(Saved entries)
--- START ---
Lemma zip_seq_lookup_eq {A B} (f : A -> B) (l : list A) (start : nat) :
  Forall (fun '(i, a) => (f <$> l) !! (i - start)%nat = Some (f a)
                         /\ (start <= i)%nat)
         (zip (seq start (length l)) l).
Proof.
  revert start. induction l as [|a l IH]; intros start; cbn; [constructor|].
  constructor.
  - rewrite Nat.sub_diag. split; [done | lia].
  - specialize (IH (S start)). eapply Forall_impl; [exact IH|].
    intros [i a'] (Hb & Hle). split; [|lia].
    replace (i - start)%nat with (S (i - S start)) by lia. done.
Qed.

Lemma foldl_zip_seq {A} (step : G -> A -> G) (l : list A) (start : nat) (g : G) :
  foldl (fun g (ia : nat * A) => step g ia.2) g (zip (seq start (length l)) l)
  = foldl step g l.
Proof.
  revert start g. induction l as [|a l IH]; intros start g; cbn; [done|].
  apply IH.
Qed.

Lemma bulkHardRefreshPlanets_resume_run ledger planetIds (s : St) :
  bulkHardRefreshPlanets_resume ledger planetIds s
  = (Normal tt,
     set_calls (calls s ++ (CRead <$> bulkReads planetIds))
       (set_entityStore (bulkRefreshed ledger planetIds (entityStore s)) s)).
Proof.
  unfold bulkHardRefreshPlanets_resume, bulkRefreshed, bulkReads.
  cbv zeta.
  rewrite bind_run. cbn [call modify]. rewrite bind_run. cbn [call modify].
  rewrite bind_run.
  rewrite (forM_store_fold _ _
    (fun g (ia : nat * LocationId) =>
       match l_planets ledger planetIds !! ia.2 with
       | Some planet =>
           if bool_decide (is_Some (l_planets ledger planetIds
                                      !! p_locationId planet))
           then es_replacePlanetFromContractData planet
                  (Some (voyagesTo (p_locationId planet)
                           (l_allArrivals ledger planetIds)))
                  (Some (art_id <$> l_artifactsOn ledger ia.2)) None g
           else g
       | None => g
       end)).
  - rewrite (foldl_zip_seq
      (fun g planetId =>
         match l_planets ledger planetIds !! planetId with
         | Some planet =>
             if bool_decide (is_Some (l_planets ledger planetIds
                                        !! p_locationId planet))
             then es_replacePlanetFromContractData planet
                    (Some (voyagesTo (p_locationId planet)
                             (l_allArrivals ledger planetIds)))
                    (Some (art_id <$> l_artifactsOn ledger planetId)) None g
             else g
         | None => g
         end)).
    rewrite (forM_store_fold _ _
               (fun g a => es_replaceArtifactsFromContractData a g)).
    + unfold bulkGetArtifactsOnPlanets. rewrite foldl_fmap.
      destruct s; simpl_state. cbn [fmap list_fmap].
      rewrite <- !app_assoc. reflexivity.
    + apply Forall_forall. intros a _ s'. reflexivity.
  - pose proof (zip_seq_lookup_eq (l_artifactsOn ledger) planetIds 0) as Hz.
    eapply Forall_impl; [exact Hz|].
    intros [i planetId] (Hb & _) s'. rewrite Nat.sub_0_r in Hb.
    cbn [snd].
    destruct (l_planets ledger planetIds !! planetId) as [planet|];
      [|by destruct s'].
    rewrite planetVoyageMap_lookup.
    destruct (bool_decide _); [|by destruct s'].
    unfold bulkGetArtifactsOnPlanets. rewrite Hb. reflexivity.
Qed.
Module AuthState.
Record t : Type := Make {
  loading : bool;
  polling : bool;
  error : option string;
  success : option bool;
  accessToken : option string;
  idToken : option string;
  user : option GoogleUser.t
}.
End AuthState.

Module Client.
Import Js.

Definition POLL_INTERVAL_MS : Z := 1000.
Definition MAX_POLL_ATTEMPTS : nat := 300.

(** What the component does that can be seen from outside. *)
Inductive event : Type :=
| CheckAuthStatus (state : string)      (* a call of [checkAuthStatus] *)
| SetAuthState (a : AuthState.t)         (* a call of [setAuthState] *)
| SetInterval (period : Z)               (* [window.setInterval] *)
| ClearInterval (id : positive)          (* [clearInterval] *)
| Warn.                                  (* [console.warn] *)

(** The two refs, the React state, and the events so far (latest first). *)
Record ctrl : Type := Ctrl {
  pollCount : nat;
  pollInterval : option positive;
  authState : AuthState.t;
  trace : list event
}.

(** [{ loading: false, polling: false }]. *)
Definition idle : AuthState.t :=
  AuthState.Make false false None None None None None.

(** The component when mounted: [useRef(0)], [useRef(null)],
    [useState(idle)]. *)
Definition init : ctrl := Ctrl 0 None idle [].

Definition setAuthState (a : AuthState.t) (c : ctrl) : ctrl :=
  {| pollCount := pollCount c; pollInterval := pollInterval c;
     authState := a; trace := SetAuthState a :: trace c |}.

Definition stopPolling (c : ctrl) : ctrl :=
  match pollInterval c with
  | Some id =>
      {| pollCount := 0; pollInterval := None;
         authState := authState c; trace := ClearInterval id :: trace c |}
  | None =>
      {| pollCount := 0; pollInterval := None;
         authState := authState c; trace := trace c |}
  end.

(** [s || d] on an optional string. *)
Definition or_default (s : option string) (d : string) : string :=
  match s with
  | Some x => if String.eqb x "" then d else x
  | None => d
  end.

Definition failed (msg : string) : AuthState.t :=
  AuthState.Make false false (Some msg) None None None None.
--- END ---
→ WHAT YOU HAVE TO DO: Looking back over the records above, in how many lines does the word "destruct" occur? Give the number alone.

→ THE COMPLETED TASK: 4